With Turkey's economic record tightly linked to the AKP's political track record, it is little wonder that deeper political forces are now realigning to challenge the AKP's clout and fracture Erdogan's patronage network in this highly volatile election season. Turkey's venomous political struggle will intensify in the coming months, blunting efforts by the Turkish central bank to assuage investor fears.

Indonesia

Indonesia's economic situation has changed rapidly in recent years. Cheap capital inflows primarily into public sector debt facilitated a significant boost in Indonesia's imports. Rising demand for foreign goods coupled with a fall in prices in commodity markets pushed Indonesia's current account balance into negative territory for the first time in 2012, and it has worsened since then. (A recent decision to ban exports of some unprocessed minerals will not help.) The currency fell by 20 percent in relation to the dollar since the United States first began discussing withdrawing monetary stimulus in mid-2013. The Indonesian central bank has responded by gradually raising interest rates, but rates remain below inflation, which is at the highest since the credit bubble in 2008, creating a situation of real negative interest rates.

The government's response is complicated by upcoming legislative elections in April and presidential elections in July that will likely give Indonesia a new ruling party for the first time in a decade.

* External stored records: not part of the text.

(** a generated plan that numbers one of its days below zero is never
    validated, and so never repaired or delivered, although every evaluator
    copes with such a number and the validator offers to repair it: computing
    the restaurant anchors of the plan raises first. *)
Theorem negative_day_index_never_validated st p d a :
  fa_trip_plan (st_facts st) = Some p → d ∈ plan_days p → day_index d < 0 →
  day_attractions d !! (length (day_attractions d) / 2)%nat = Some a →
  py_strip (at_name a) ≠ "" → 0 < max_anchors →
  ∀ act, decide_next_action st = Ok act → act ∉ [VALIDATE_PLAN; REPAIR_PLAN; FINISH].
Proof.
  intros Hp Hin Hneg Ha Hname Hmax act Hd Hact.
  assert (Hnone : ∀ r, restaurant_fingerprint_of p ≠ Ok r).
  { intros r. unfold restaurant_fingerprint_of, restaurant_search_source_fingerprint,
      build_restaurant_search_anchors.
    rewrite (proj2 (Z.leb_gt max_anchors 0)) by lia.
    destruct (all_anchors (plan_days p) 0 (plan_days p)) as [x|] eqn:E; [|done].
    exfalso. eapply all_anchors_error; [exact Hin| |exact E].
    intros j r'. by apply day_anchors_negative with (a := a). }
  assert (Hact' : act = VALIDATE_PLAN ∨ act = REPAIR_PLAN ∨ act = FINISH) by set_solver.
  apply decide_last_stage in Hd as (q & Hq & _ & Hc).
  - rewrite Hp in Hq. injection Hq as <-. revert Hc. unfold decide_content.
    destruct (restaurant_fingerprint_of p) as [r|]; [by destruct (Hnone r)|done].
  - intros c q Hin'. destruct Hact' as [-> | [-> | ->]]; revert Hin'; not_in_rules.
  - by destruct Hact' as [-> | [-> | ->]].
Qed.
End Decide.

(** ** Concrete states *)

(** Test doubles of the library: the hash is the text itself, and the pydantic
    models accept what they are given. *)
Definition text_hash : HashEnv :=
  {| he_sha256_hex := fun s => s; he_float_repr := fun q => str_of_Z (Qnum q);
     he_dump_datetime := fun d => str_of_Z d |}.

Definition empty_routes : RouteEstimateResult := mkRouteResult "" 0 0 0 0 [] [].

Definition permissive_models : PydanticModels :=
  {| pm_routes := fun _ => Ok empty_routes; pm_restaurants := fun j => Ok j;
     pm_nearby := fun j => Ok (mkNearby (mkLocation 0 0) 5000 1 j);
     pm_generated := fun _ => Ok sample_plan; pm_plan := fun _ => Ok sample_plan |}.

Section Concrete.
#[local] Existing Instance text_hash.
#[local] Existing Instance permissive_models.

Definition restaurants_of (p : TripPlan) : string :=
  match restaurant_search_source_fingerprint he_sha256_hex he_float_repr 8 p with
  | Ok fp => fp | Err _ => ""
  end.

(** Every fact, report and check of [p] is there; [v] is its validation. *)
Definition checked_state (p : TripPlan) (v : TripValidationResult) : AgentState :=
  let rf := route_fingerprint sample_request p in
  let sq := mkScheduleQuality rf 1 0 0 0 30 0 95 false [] in
  on_evals (fun e => e
      <| ev_route_quality := Some (mkRouteQuality rf 0 0 0 0 0 0 0 0 100 false []) |>
      <| ev_route_quality_fingerprint := Some rf |>
      <| ev_schedule := Some sq |> <| ev_schedule_fingerprint := Some rf |>
      <| ev_commute := Some (mkCommuteReport rf 0 0 0 0 false [] []) |>
      <| ev_commute_fingerprint := Some rf |>
      <| ev_constraints := Some (mkConstraintReport "" 0 0 0 0 100 true false [] []) |>
      <| ev_constraints_fingerprint := Some (constraint_fingerprint sample_request p) |>
      <| ev_plan_consistency_fingerprint :=
           Some (plan_content_source_fingerprint he_sha256_hex he_float_repr sample_request p
                   (Some empty_routes) (Some sq) (Some (JObj []))) |>
      <| ev_validation := Some v |>)
    (on_facts (fun f => f
      <| fa_attractions := Some (JObj []) |> <| fa_weather := Some (JObj []) |>
      <| fa_hotels := Some (JObj []) |> <| fa_restaurants := Some (JObj []) |>
      <| fa_restaurant_plan_fingerprint := Some (restaurants_of p) |>
      <| fa_trip_plan := Some p |> <| fa_route_estimates := Some (JObj []) |>
      <| fa_route_plan_fingerprint := Some rf |>) sample_state).

Definition overtime : ValidationIssue :=
  mkIssue "schedule.daily_overtime" SevError "days[0]" "日程超时" "" true JNull JNull.

Lemma finish_only_when_ready_witness :
  ∃ p, ReadyToDeliver 8 (checked_state sample_plan (from_issues [] 7)) p
       ∧ deliverable (checked_state sample_plan (from_issues [] 7)) = true.
Proof.
  refine (finish_only_when_ready 8 (checked_state sample_plan (from_issues [] 7)) _).
  vm_compute. reflexivity.
Defined.

Lemma repair_only_when_useful_witness :
  ∃ p v, ReadyToDeliver 8 (checked_state sample_plan (from_issues [overtime] 7)) p
    ∧ ev_validation (st_evals (checked_state sample_plan (from_issues [overtime] 7))) = Some v
    ∧ vr_valid v = false ∧ vr_repairable v = true
    ∧ holds pa_accepted (ev_acceptance (st_evals (checked_state sample_plan (from_issues [overtime] 7))))
      = false
    ∧ lc_repair_count (st_life (checked_state sample_plan (from_issues [overtime] 7)))
      < lc_max_repair_attempts (st_life (checked_state sample_plan (from_issues [overtime] 7))).
Proof.
  refine (repair_only_when_useful 8 (checked_state sample_plan (from_issues [overtime] 7)) _).
  vm_compute. reflexivity.
Defined.

(** The sample plan with its day numbered -1. *)
Definition misnumbered_plan : TripPlan :=
  with_days sample_plan
    (map (fun d => mkDayPlan (day_date d) (-1) (day_description d) (day_transportation d)
                     (day_accommodation d) (day_hotel d) (day_attractions d) (day_meals d))
       (plan_days sample_plan)).

(** Where validation was due, the decision itself raises. *)
Example misnumbered_plan_raises :
  decide_next_action 8
    (on_evals (fun e => e <| ev_validation := None |>) (checked_state sample_plan (from_issues [] 7))) = Ok VALIDATE_PLAN
  ∧ decide_next_action 8
    (on_evals (fun e => e <| ev_validation := None |>) (checked_state misnumbered_plan (from_issues [] 7))) = Err ValidationError.
Proof. split; vm_compute; reflexivity. Qed.

Lemma negative_day_index_never_validated_witness :
  decide_next_action 8 (checked_state misnumbered_plan (from_issues [] 7)) ≠ Ok VALIDATE_PLAN
  ∧ decide_next_action 8 (checked_state misnumbered_plan (from_issues [] 7)) ≠ Ok FINISH.
Proof.
  assert (Hnever : ∀ act, decide_next_action 8 (checked_state misnumbered_plan (from_issues [] 7)) = Ok act →
            act ∉ [VALIDATE_PLAN; REPAIR_PLAN; FINISH]).
  { refine (negative_day_index_never_validated 8 (checked_state misnumbered_plan (from_issues [] 7))
            misnumbered_plan
            (mkDayPlan "2025-06-01" (-1) "故宫" "公共交通" "经济型酒店" None
               (concat (map day_attractions (plan_days sample_plan))) [])
            (mkAttraction "故宫" "景山前街4号" (mkLocation (1164 # 10) (399 # 10)) 180 "宫殿" None None
               None (Some "B000A8UIN8") None 60) _ _ _ _ _ _).
    + reflexivity.
    + left.
    + reflexivity.
    + reflexivity.
    + vm_compute. discriminate.
    + reflexivity. }
  split; intros Hd; apply (Hnever _ Hd); repeat (first [left|right]).
Defined.
End Concrete.
(* ===== verification/AgentAnalysis.v ===== *)
(** The derived data of a session and its local evaluations
    (src/app/agent_runtime/orchestrator.py): what a change of the plan
    invalidates, how a rollback restores it, and the refresh methods.

    The evaluators, optimisers and the validator are components of their own;
    the orchestrator uses them through [PlanningServices].  A method works on
    the mutable state and may raise in the middle: [Step] keeps what was
    assigned before the exception. *)

From S2P Require Import Prelude PyData TripSchema AmapModels PlanReports PlanRoutes PlanContent OrderedDict.
From S2P Require Import ToolModels AgentState Convergence AgentDecision.
From Stdlib Require Import ZArith QArith Lia String.
From stdpp Require Import base tactics option list strings.

Open Scope string_scope.
Open Scope Z_scope.

(** ** The components behind the orchestrator *)

Class PlanningServices := {
  sv_evaluate_route_quality : TripPlan → RouteEstimateResult → result exn RouteQualityReport;
  sv_evaluate_commute : TripRequest → TripPlan → json → result exn CommuteConstraintReport;
  sv_evaluate_schedule :
    TripRequest → TripPlan → RouteEstimateResult → result exn ScheduleQualityReport;
  sv_evaluate_constraints :
    TripRequest → TripPlan → ScheduleQualityReport → option json → option json →
    result exn TripConstraintReport;
  sv_validate :
    datetime → TripRequest → TripPlan → option json → option json → option json → option json →
    option ScheduleQualityReport → option TripConstraintReport → result exn TripValidationResult;
  sv_optimize_routes : TripPlan → result exn (option PlanCandidate);
  sv_optimize_schedule :
    TripRequest → TripPlan → ScheduleQualityReport → result exn (option PlanCandidate);
  sv_optimize_constraints :
    TripRequest → TripPlan → TripConstraintReport → option json → option json →
    result exn (option PlanCandidate);
  sv_optimize_commute :
    TripRequest → TripPlan → CommuteConstraintReport → option json → list string →
    result exn (option PlanCandidate);
  sv_refill : TripRequest → TripPlan → option json → list string → result exn (option PlanCandidate);
  sv_build_query :
    TripRequest → TripPlan → CommuteConstraintReport → Z →
    result exn (option CommuteSupplementQuery);
  sv_build_refill_query : TripRequest → TripPlan → Z → result exn (option CommuteSupplementQuery);
  sv_merge_pool : option json → NearbySearchResult → result exn CandidatePoolMergeResult;
  sv_rebuild :
    TripRequest → TripPlan → json → option ScheduleQualityReport → option json →
    result exn TripPlan
}.

(** The numbers of the constructor the loop uses. *)
Record OrchestratorSettings := mkOrchestratorSettings {
  oc_max_attempts_per_action : Z;
  oc_route_min_improvement_percent : Q;
  oc_schedule_min_improvement_percent : Q;
  oc_constraint_min_improvement_percent : Q
}.

(** ** State with exceptions *)

Definition Step (A : Type) : Type := AgentState → result exn A * AgentState.

#[export] Instance step_ret : MRet Step := fun A a s => (Ok a, s).
#[export] Instance step_bind : MBind Step := fun A B k m s =>
  match m s with
  | (Ok a, s') => k a s'
  | (Err e, s') => (Err e, s')
  end.

Definition fail {A} (e : exn) : Step A := fun s => (Err e, s).
Definition modify (f : AgentState → AgentState) : Step unit := fun s => (Ok tt, f s).
Definition gets {A} (f : AgentState → A) : Step A := fun s => (Ok (f s), s).
Definition lift {A} (r : result exn A) : Step A := fun s => (r, s).
Definition require {A} (o : option A) (msg : string) : Step A :=
  match o with Some a => mret a | None => fail (ValueError msg) end.

(** A step is its state change when it does not raise. *)
Lemma step_bind_Ok {A B} (m : Step A) (k : A → Step B) s b s' :
  (m ≫= k) s = (Ok b, s') ↔ ∃ a s1, m s = (Ok a, s1) ∧ k a s1 = (Ok b, s').
Proof.
  unfold mbind, step_bind. destruct (m s) as [[a|e] s1]; [naive_solver|].
  split; [done|]. intros (a & s2 & H & _). done.
Qed.

(** ** Invalidation *)

Definition invalidate_evaluation_fingerprints (keys : list string) (s : AgentState) : AgentState :=
  on_evals (fun e =>
    let e := e <| ev_input_fingerprints := foldl (fun d k => od_pop k d) (ev_input_fingerprints e) keys |> in
    if existsb (String.eqb "validation") keys
    then e <| ev_acceptance := None |> <| ev_completion_mode := None |>
           <| ev_completion_warnings := [] |>
    else e) s.

(** Candidate and baseline of an optimisation. *)
Definition clear_baseline (o : Optimization) : Optimization :=
  mkOptimization (op_count o) (op_status o) None None None None None None None None None
    (op_supplement_count o) (op_excluded o).

Definition on_route (f : Optimization → Optimization) : AgentState → AgentState :=
  on_opts (fun o => o <| os_route := f (os_route o) |>).
Definition on_commute (f : Optimization → Optimization) : AgentState → AgentState :=
  on_opts (fun o => o <| os_commute := f (os_commute o) |>).
Definition on_schedule (f : Optimization → Optimization) : AgentState → AgentState :=
  on_opts (fun o => o <| os_schedule := f (os_schedule o) |>).
Definition on_constraints (f : Optimization → Optimization) : AgentState → AgentState :=
  on_opts (fun o => o <| os_constraints := f (os_constraints o) |>).
Definition on_refill (f : Optimization → Optimization) : AgentState → AgentState :=
  on_opts (fun o => o <| os_refill := f (os_refill o) |>).

Definition set_status (s : OptStatus) (o : Optimization) : Optimization := o <| op_status := s |>.
Definition reset_count (o : Optimization) : Optimization := o <| op_count := 0 |>.

Definition clear_commute_analysis (reset_optimization_count : bool) (s : AgentState) : AgentState :=
  let s := invalidate_evaluation_fingerprints ["commute"; "validation"] s in
  let s := on_evals (fun e => e <| ev_commute := None |> <| ev_commute_fingerprint := None |>) s in
  let s := on_opts (fun o => o <| os_supplement_query := None |>) s in
  let s := on_commute (fun o => clear_baseline (set_status not_started o)) s in
  if reset_optimization_count
  then on_commute (fun o => o <| op_count := 0 |> <| op_supplement_count := 0 |>
                              <| op_excluded := [] |>) s
  else s.

Definition clear_constraint_analysis (reset_optimization_count : bool) (s : AgentState) : AgentState :=
  let s := invalidate_evaluation_fingerprints ["constraints"; "validation"] s in
  let s := on_evals (fun e => e <| ev_constraints := None |> <| ev_constraints_fingerprint := None |>) s in
  let s := on_constraints (fun o => clear_baseline (set_status not_started o)) s in
  if reset_optimization_count then on_constraints reset_count s else s.

(** The route snapshot with its score, and the schedule built on it. *)
Definition forget_routes (s : AgentState) : AgentState :=
  on_evals (fun e => e <| ev_route_quality := None |> <| ev_route_quality_fingerprint := None |>
                       <| ev_schedule := None |> <| ev_schedule_fingerprint := None |>)
    (on_facts (fun f => f <| fa_route_estimates := None |> <| fa_route_plan_fingerprint := None |>) s).

Definition forget_commute_report (s : AgentState) : AgentState :=
  on_evals (fun e => e <| ev_commute := None |> <| ev_commute_fingerprint := None |>) s.
Definition forget_constraint_report (s : AgentState) : AgentState :=
  on_evals (fun e => e <| ev_constraints := None |> <| ev_constraints_fingerprint := None |>) s.
Definition forget_content (s : AgentState) : AgentState :=
  on_evals (fun e => e <| ev_plan_consistency_fingerprint := None |>) s.
Definition forget_validation (s : AgentState) : AgentState :=
  on_evals (fun e => e <| ev_validation := None |>) s.

Definition clear_route_analysis (reset_optimization_count : bool) (s : AgentState) : AgentState :=
  let s := invalidate_evaluation_fingerprints
             ["route_quality"; "commute"; "schedule"; "constraints"; "validation"] s in
  let s := forget_routes s in
  let s := on_route (fun o => clear_baseline (set_status not_started o)) s in
  let s := clear_commute_analysis reset_optimization_count s in
  let s := on_schedule (fun o => clear_baseline (set_status not_started o)) s in
  let s := clear_constraint_analysis reset_optimization_count s in
  let s := if reset_optimization_count then on_schedule reset_count (on_route reset_count s) else s in
  forget_validation (forget_content s).

Definition set_plan (p : TripPlan) (s : AgentState) : AgentState :=
  on_facts (fun f => f <| fa_trip_plan := Some p |>) s.

(** [_record_local_*_action] *)
Definition record_local (a : AgentAction) (reason : string) (attempt : Z) (s : AgentState)
    : AgentState :=
  append_record (new_record (lc_current_step (st_life s)) a reason attempt true) s.

Section Analysis.
Context `{HashEnv} `{PydanticModels} `{PlanningServices}.

Definition bind_input (key fp : string) (s : AgentState) : AgentState :=
  on_evals (fun e => e <| ev_input_fingerprints := od_set key fp (ev_input_fingerprints e) |>) s.

(** The input fingerprints of a state with plan [p]. *)
Definition route_input_of (p : TripPlan) (s : AgentState) : string :=
  route_quality_input_fingerprint (st_request s) p (fa_route_estimates (st_facts s)).
Definition commute_input_of (p : TripPlan) (s : AgentState) : string :=
  commute_input_fingerprint (st_request s) p (fa_route_estimates (st_facts s)).
Definition schedule_input_of (p : TripPlan) (s : AgentState) : string :=
  schedule_input_fingerprint (st_request s) p (fa_route_estimates (st_facts s)).

Definition evaluation_keys : list string :=
  ["route_quality"; "commute"; "schedule"; "constraints"; "validation"].

(** [_synchronize_evaluation_fingerprints] *)
Definition synchronize_evaluation_fingerprints (s : AgentState) : AgentState :=
  let s := on_evals (fun e => e <| ev_input_fingerprints :=
             foldl (fun d k => od_pop k d) (ev_input_fingerprints e) evaluation_keys |>) s in
  match fa_trip_plan (st_facts s), fa_route_estimates (st_facts s) with
  | Some p, Some _ =>
      let fp := route_fingerprint (st_request s) p in
      let s := if is_some (ev_route_quality (st_evals s))
                  && fingerprint_is (ev_route_quality_fingerprint (st_evals s)) fp
               then bind_input "route_quality" (route_input_of p s) s else s in
      let s := if is_some (ev_commute (st_evals s))
                  && fingerprint_is (ev_commute_fingerprint (st_evals s)) fp
               then bind_input "commute" (commute_input_of p s) s else s in
      let s := if is_some (ev_schedule (st_evals s))
                  && fingerprint_is (ev_schedule_fingerprint (st_evals s)) fp
               then bind_input "schedule" (schedule_input_of p s) s else s in
      if is_some (ev_constraints (st_evals s)) && is_some (ev_schedule (st_evals s))
         && fingerprint_is (ev_constraints_fingerprint (st_evals s))
              (constraint_fingerprint (st_request s) p)
      then bind_input "constraints" (constraint_input_of s) s else s
  | _, _ => s
  end.

(** ** Refreshing the reports *)

Definition plan_and_routes (msg : string) : Step (TripPlan * json) :=
  f ← gets st_facts;
  match fa_trip_plan f, fa_route_estimates f with
  | Some p, Some routes => mret (p, routes)
  | _, _ => fail (ValueError msg)
  end.

(** The stored snapshot, checked against the current plan. *)
Definition current_routes (p : TripPlan) (routes : json) : Step RouteEstimateResult :=
  r ← lift (pm_routes routes);
  fp ← gets (fun s => route_fingerprint (st_request s) p);
  if String.eqb (rr_plan_fingerprint r) fp then mret r
  else fail (ValueError "Route estimates do not match the current trip plan").

Definition refresh_route_quality : Step RouteQualityReport :=
  '(p, routes) ← plan_and_routes "Trip plan and route estimates are required for scoring";
  r ← current_routes p routes;
  report ← lift (sv_evaluate_route_quality p r);
  _ ← modify (fun s => on_evals (fun e => e <| ev_route_quality := Some report |>
        <| ev_route_quality_fingerprint := Some (route_fingerprint (st_request s) p) |>) s);
  _ ← modify (fun s => bind_input "route_quality" (route_input_of p s) s);
  mret report.

Definition refresh_schedule_quality : Step ScheduleQualityReport :=
  '(p, routes) ← plan_and_routes "Trip plan and route estimates are required for schedule scoring";
  r ← current_routes p routes;
  req ← gets st_request;
  report ← lift (sv_evaluate_schedule req p r);
  _ ← modify (fun s => on_evals (fun e => e <| ev_schedule := Some report |>
        <| ev_schedule_fingerprint := Some (route_fingerprint (st_request s) p) |>) s);
  _ ← modify (fun s => bind_input "schedule" (schedule_input_of p s) s);
  _ ← modify (fun s =>
        if status_is (os_schedule (st_opts s)) not_started && negb (sq_optimization_recommended report)
        then on_schedule (set_status opt_skipped) s else s);
  mret report.

(** A new report on another plan reopens a closed commute phase. *)
Definition update_commute_status (report : CommuteConstraintReport) (same_plan : bool)
    (s : AgentState) : AgentState :=
  let o := os_commute (st_opts s) in
  if cm_optimization_recommended report && negb same_plan
     && (status_is o opt_completed || status_is o opt_skipped)
  then on_commute (set_status not_started) s
  else if status_is o not_started && negb (cm_optimization_recommended report)
  then on_commute (set_status opt_skipped) s
  else s.

Definition refresh_commute_report : Step CommuteConstraintReport :=
  '(p, routes) ← plan_and_routes "Trip plan and route estimates are required for commute evaluation";
  req ← gets st_request;
  let fp := route_fingerprint req p in
  report ← lift (sv_evaluate_commute req p routes);
  if negb (String.eqb (cm_plan_fingerprint report) fp)
  then fail (ValueError "Commute report does not match the current trip plan")
  else
    same_plan ← gets (fun s => fingerprint_is (ev_commute_fingerprint (st_evals s)) fp);
    _ ← modify (on_evals (fun e => e <| ev_commute := Some report |>
                                     <| ev_commute_fingerprint := Some fp |>));
    _ ← modify (fun s => bind_input "commute" (commute_input_of p s) s);
    _ ← modify (update_commute_status report same_plan);
    mret report.

Definition refresh_constraint_report : Step TripConstraintReport :=
  s ← gets (fun s => s);
  match fa_trip_plan (st_facts s), ev_schedule (st_evals s) with
  | Some p, Some schedule =>
      let fp := constraint_fingerprint (st_request s) p in
      report ← lift (sv_evaluate_constraints (st_request s) p schedule (fa_attractions (st_facts s))
                       (fa_weather (st_facts s)));
      if negb (String.eqb (ct_plan_fingerprint report) fp)
      then fail (ValueError "Constraint report does not match the current trip plan")
      else
        _ ← modify (on_evals (fun e => e <| ev_constraints := Some report |>
                                         <| ev_constraints_fingerprint := Some fp |>));
        _ ← modify (fun s => bind_input "constraints" (constraint_input_of s) s);
        _ ← modify (fun s =>
              if status_is (os_constraints (st_opts s)) not_started
                 && negb (ct_optimization_recommended report)
              then on_constraints (set_status opt_skipped) s else s);
        mret report
  | _, _ =>
      fail (ValueError "Trip plan and schedule report are required for constraint evaluation")
  end.

Definition evaluate_commute (reason : string) (attempt : Z) : Step unit :=
  _ ← refresh_commute_report; modify (record_local EVALUATE_COMMUTE reason attempt).
Definition evaluate_schedule (reason : string) (attempt : Z) : Step unit :=
  _ ← refresh_schedule_quality; modify (record_local EVALUATE_SCHEDULE reason attempt).
Definition evaluate_constraints (reason : string) (attempt : Z) : Step unit :=
  _ ← refresh_constraint_report; modify (record_local EVALUATE_CONSTRAINTS reason attempt).
End Analysis.
(** ** Route order *)

(** The stored report when it is about the current plan, else a fresh one. *)
Definition route_report (fp : string) : Step RouteQualityReport :=
  e ← gets st_evals;
  match ev_route_quality e with
  | Some r => if fingerprint_is (ev_route_quality_fingerprint e) fp then mret r
              else refresh_route_quality
  | None => refresh_route_quality
  end.

Definition route_baseline (o : Optimization)
    : option (TripPlan * json * RouteQualityReport * string * PlanCandidate) :=
  match op_baseline_plan o, op_baseline_routes o, op_baseline_route_quality o,
        op_baseline_route_fingerprint o, op_candidate o with
  | Some p, Some routes, Some rq, Some fp, Some c =>
      if truthy routes && negb (String.eqb fp "") then Some (p, routes, rq, fp, c) else None
  | _, _, _, _, _ => None
  end.

Definition verify_routes (report : RouteQualityReport) (reason : string) (attempt : Z) : Step unit :=
  o ← gets (fun s => os_route (st_opts s));
  '(bp, broutes, bq, bfp, c) ← require (route_baseline o)
                                  "Pending route optimization is missing baseline data";
  _ ← (if is_route_quality_improvement bq report (oc_route_min_improvement_percent cfg)
       then mret tt
       else
         _ ← modify (restore_routes bp broutes bfp bq);
         _ ← modify (fun s => bind_input "route_quality" (route_input_of bp s) s);
         _ ← modify (on_schedule (set_status not_started));
         _ ← refresh_schedule_quality;
         modify synchronize_evaluation_fingerprints);
  _ ← modify (on_route (fun o => clear_baseline (set_status opt_completed o)));
  _ ← modify forget_validation;
  modify (record_local OPTIMIZE_ROUTES reason attempt).

Definition propose_routes (p : TripPlan) (routes : json) (report : RouteQualityReport) (fp : string)
    (c : PlanCandidate) (s : AgentState) : AgentState :=
  let s := on_route (fun o => o <| op_baseline_plan := Some p |> <| op_baseline_routes := Some routes |>
             <| op_baseline_route_quality := Some report |> <| op_baseline_route_fingerprint := Some fp |>
             <| op_candidate := Some c |>) s in
  let s := set_plan (cand_plan c) s in
  let s := forget_content (clear_commute_analysis false s) in
  let s := forget_routes (on_route count_pending s) in
  let s := on_schedule (fun o => clear_baseline (set_status not_started o)) s in
  forget_validation (clear_constraint_analysis false s).

Definition optimize_routes (reason : string) (attempt : Z) : Step unit :=
  '(p, routes) ← plan_and_routes "Trip plan and route estimates are required for optimization";
  fp ← gets (fun s => route_fingerprint (st_request s) p);
  report ← route_report fp;
  s ← gets (fun s => s);
  let o := os_route (st_opts s) in
  let skip := _ ← modify (on_route (set_status opt_skipped));
              modify (record_local OPTIMIZE_ROUTES reason attempt) in
  if status_is o candidate_pending then verify_routes report reason attempt
  else if eb_max_route_optimization_attempts (st_budget s) <=? op_count o then skip
  else if negb (rq_optimization_recommended report) then skip
  else
    candidate ← lift (sv_optimize_routes p);
    match candidate with
    | None => skip
    | Some c =>
        _ ← modify (propose_routes p routes report fp c);
        modify (record_local OPTIMIZE_ROUTES reason attempt)
    end.

(** ** Remote attractions *)

(** ["".join(name.lower().split())] *)
Definition squashed_lower (s : string) : string := squash (ascii_lower s).

Definition still_excessive (replacement : string) (r : CommuteConstraintReport) : bool :=
  existsb (fun i => existsb (String.eqb (squashed_lower replacement))
                      [squashed_lower (ci_origin_name i); squashed_lower (ci_destination_name i);
                       squashed_lower (ci_target_attraction_name i)]) (cm_issues r).

Record CommuteBaseline := mkCommuteBaseline {
  cb_plan : TripPlan; cb_routes : json; cb_route_quality : RouteQualityReport;
  cb_report : CommuteConstraintReport; cb_schedule : ScheduleQualityReport;
  cb_constraints : TripConstraintReport; cb_route_fingerprint : string;
  cb_constraint_fingerprint : string; cb_candidate : PlanCandidate
}.

Definition commute_baseline (o : Optimization) : option CommuteBaseline :=
  p ← op_baseline_plan o; routes ← op_baseline_routes o; rq ← op_baseline_route_quality o;
  report ← op_baseline_commute o; sq ← op_baseline_schedule o; ct ← op_baseline_constraints o;
  rfp ← op_baseline_route_fingerprint o; cfp ← op_baseline_constraint_fingerprint o;
  c ← op_candidate o; mret (mkCommuteBaseline p routes rq report sq ct rfp cfp c).

(** The four reports of the current plan. *)
Record CurrentReports := mkReports {
  cr_route_quality : RouteQualityReport; cr_commute : CommuteConstraintReport;
  cr_schedule : ScheduleQualityReport; cr_constraints : TripConstraintReport
}.
Definition current_reports (e : Evaluations) : option CurrentReports :=
  rq ← ev_route_quality e; cm ← ev_commute e; sq ← ev_schedule e; ct ← ev_constraints e;
  mret (mkReports rq cm sq ct).

Definition commute_accepted (p : TripPlan) (b : CommuteBaseline) (r : CurrentReports) : bool :=
  (rq_unavailable_legs (cr_route_quality r) <=? rq_unavailable_legs (cb_route_quality b))
  && ((cm_excessive_segment_count (cr_commute r) <? cm_excessive_segment_count (cb_report b))
      && (cm_max_duration_seconds (cr_commute r) <? cm_max_duration_seconds (cb_report b)))
  && negb (still_excessive (default "" (head (cand_names (cb_candidate b)))) (cr_commute r))
  && ((sq_total_overtime_minutes (cr_schedule r) =? 0) && (sq_infeasible_days (cr_schedule r) =? 0))
  && (ct_error_count (cr_constraints r) =? 0)
  && (count_attractions p =? count_attractions (cb_plan b)).

(** ["not_started"] while attempts are left. *)
Definition again_or_skip (count limit : Z) : OptStatus :=
  if count <? limit then not_started else opt_skipped.

Definition exclude (identity : string) (o : Optimization) : Optimization :=
  if existsb (String.eqb identity) (op_excluded o) then o
  else o <| op_excluded := (op_excluded o ++ [identity])%list |>.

Indonesian voters have already had to endure a fuel price hike in 2013 as the government sought to trim its subsidy bill. A rapid increase in interest rates would have the effect of slowing spending domestically and could hurt the country's growth prospects. With the prospects of a meaningful shift in the leadership ahead for Indonesia, there is persistent concern over whether the country will be able to convert economic uncertainty and a slowdown in growth into an opportunity for reform.

 

 

India

India is gearing up for general elections expected in May. Current polling shows the Bharatiya Janata Party, India's main opposition party, leading ahead of the incumbent Indian National Congress. Domestic and foreign observers expect a Bharatiya Janata-led government to have a more investor-friendly, pro-business policy agenda. However, the challenges facing India's new government will be extensive, including strong institutional barriers for New Delhi to rapidly assert control over India's disparate states.

The election comes as India anticipates growth to slip below 5 percent in the coming year. India's current account is in chronic deficit. Marginal gains were made in 2013, when the current account deficit was estimated to be $78 billion. However, this slight improvement was driven in large part by restrictions on gold imports that merely shifted the gold trade into the black market, meaning that foreign currency continues to drain from the country at an even more rapid rate than official statistics indicate. India has also seen a downturn in portfolio investment from abroad, and the currency has depreciated 14 percent since the first whispers of a taper began -- something that could worsen inflation on imported goods but that has already helped Indian textiles to be more competitive on global markets.

However, India's real challenges are longer term. The country remains very energy poor and burdened with serving a population of 800 million people living in poverty. New Delhi is caught between having to develop policies that not only facilitate the growth needs of a vibrant metropolitan marketplace with deep ties to international markets but also address the needs of an enormous, poor rural population requiring consistent subsidization. The indelible contradiction and competition for resources between the two economies of India will only exacerbate divisions between local and national authorities, restricting New Delhi's options no matter who is in power.